ASSIGNMENT
Some of the lines below need repeating. Reproduce exactly those between the lines holding "left. intros j" and "destruct p as [a|e|o k]; [by", inclusive.

SUPPLIED DATA
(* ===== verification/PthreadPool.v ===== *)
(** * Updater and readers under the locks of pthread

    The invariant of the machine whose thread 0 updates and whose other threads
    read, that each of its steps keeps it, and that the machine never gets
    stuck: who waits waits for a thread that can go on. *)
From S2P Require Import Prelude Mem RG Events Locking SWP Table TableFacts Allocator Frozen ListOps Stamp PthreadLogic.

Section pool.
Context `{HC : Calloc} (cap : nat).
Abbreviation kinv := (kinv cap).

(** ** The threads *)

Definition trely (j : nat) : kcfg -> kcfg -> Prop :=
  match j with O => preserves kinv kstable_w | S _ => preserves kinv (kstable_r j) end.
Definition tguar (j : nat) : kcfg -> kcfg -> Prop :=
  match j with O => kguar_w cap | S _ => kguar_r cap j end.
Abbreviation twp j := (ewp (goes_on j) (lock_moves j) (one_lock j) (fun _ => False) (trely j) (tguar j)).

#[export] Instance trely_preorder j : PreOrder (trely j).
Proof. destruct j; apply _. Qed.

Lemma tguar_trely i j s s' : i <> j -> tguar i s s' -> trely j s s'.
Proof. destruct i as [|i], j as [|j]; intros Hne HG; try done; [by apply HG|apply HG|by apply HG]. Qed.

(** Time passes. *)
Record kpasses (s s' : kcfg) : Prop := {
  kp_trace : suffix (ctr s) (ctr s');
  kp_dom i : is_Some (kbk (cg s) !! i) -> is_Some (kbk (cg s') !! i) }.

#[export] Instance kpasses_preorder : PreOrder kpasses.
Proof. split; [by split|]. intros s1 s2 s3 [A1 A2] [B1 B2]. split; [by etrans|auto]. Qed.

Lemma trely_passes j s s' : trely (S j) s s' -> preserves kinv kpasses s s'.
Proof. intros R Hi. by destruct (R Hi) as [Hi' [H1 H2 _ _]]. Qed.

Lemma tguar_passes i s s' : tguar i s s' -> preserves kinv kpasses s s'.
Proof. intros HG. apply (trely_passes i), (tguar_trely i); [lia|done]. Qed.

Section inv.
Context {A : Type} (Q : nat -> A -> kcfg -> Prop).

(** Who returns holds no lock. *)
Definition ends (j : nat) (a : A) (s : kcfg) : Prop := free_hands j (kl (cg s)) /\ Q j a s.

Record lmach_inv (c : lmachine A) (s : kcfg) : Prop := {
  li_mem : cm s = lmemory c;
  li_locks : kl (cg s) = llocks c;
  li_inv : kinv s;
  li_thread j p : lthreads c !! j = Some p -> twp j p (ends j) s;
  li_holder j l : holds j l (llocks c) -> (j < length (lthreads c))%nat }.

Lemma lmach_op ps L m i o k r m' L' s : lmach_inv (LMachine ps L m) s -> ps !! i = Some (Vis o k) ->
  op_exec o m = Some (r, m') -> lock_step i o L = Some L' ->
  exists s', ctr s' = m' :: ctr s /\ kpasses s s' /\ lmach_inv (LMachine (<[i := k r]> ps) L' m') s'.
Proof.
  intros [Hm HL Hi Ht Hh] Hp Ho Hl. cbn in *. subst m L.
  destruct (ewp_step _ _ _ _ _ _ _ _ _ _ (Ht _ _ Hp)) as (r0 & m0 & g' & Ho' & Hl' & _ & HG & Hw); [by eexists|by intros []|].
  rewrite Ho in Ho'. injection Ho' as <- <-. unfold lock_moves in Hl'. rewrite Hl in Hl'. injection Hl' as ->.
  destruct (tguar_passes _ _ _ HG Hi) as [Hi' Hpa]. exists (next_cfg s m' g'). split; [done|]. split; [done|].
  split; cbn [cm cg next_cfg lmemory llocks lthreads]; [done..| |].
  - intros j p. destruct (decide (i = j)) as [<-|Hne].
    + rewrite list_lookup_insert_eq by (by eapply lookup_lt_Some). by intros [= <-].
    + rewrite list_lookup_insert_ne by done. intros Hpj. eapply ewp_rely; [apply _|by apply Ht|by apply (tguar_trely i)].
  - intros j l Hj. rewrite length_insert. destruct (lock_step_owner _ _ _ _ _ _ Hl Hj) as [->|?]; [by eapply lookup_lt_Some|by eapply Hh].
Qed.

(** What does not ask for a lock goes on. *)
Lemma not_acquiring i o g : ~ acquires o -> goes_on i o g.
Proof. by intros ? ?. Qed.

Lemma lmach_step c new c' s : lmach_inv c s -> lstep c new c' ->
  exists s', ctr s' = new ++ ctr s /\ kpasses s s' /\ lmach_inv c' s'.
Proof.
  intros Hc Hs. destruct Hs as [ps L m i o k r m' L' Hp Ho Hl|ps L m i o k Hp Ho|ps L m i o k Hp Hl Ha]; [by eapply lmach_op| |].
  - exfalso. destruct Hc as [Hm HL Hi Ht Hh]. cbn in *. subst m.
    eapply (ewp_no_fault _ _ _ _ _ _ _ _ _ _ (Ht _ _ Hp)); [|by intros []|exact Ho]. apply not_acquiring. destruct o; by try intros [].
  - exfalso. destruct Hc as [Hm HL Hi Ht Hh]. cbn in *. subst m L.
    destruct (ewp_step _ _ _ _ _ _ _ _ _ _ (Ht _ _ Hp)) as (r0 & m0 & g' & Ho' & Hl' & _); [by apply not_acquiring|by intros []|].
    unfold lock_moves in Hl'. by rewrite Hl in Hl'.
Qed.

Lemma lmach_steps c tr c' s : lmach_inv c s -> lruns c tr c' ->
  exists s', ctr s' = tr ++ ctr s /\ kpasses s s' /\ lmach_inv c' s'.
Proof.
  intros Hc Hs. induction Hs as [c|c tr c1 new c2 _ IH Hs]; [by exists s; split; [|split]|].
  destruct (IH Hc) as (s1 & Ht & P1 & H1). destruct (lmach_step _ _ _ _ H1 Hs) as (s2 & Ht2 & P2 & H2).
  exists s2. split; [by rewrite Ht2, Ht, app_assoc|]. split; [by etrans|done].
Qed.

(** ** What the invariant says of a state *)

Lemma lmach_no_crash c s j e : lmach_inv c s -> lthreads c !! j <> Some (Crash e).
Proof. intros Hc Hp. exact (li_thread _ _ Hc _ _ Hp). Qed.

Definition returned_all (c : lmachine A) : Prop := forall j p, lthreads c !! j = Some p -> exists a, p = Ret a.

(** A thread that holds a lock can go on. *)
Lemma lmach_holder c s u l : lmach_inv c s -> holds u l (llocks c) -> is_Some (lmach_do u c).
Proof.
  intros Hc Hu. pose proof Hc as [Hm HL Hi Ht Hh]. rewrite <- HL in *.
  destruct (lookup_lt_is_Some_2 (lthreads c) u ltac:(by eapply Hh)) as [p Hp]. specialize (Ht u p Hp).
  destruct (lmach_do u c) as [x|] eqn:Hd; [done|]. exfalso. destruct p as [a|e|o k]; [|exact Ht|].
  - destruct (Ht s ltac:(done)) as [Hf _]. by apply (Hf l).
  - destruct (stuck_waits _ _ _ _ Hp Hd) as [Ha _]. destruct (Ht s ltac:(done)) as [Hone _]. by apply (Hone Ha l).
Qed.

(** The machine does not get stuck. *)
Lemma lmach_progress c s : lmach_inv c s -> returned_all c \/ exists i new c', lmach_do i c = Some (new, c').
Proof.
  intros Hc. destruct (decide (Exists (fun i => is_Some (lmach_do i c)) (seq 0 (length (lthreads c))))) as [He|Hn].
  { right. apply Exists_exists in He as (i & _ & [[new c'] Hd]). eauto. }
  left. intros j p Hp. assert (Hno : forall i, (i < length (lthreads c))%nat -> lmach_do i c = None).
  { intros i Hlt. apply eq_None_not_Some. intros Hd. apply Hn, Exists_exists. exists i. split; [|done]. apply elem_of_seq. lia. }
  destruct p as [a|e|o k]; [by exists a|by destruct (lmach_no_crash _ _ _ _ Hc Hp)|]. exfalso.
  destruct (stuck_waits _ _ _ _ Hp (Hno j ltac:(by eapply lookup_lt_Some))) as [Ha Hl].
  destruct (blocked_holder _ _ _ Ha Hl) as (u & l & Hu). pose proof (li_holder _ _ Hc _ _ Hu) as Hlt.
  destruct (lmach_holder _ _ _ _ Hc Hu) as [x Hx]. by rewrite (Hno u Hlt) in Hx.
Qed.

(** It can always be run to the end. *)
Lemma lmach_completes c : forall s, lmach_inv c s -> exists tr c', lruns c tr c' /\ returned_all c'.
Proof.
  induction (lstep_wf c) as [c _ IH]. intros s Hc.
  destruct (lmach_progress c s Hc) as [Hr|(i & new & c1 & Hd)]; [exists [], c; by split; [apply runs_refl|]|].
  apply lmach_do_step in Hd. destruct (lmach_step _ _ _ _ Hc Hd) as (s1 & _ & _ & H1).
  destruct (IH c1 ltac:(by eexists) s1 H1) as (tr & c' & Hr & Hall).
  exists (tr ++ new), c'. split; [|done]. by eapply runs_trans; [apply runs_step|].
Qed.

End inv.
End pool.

TASK OUTPUT
  left. intros j p Hp. assert (Hno : forall i, (i < length (lthreads c))%nat -> lmach_do i c = None).
  { intros i Hlt. apply eq_None_not_Some. intros Hd. apply Hn, Exists_exists. exists i. split; [|done]. apply elem_of_seq. lia. }
  destruct p as [a|e|o k]; [by exists a|by destruct (lmach_no_crash _ _ _ _ Hc Hp)|]. exfalso.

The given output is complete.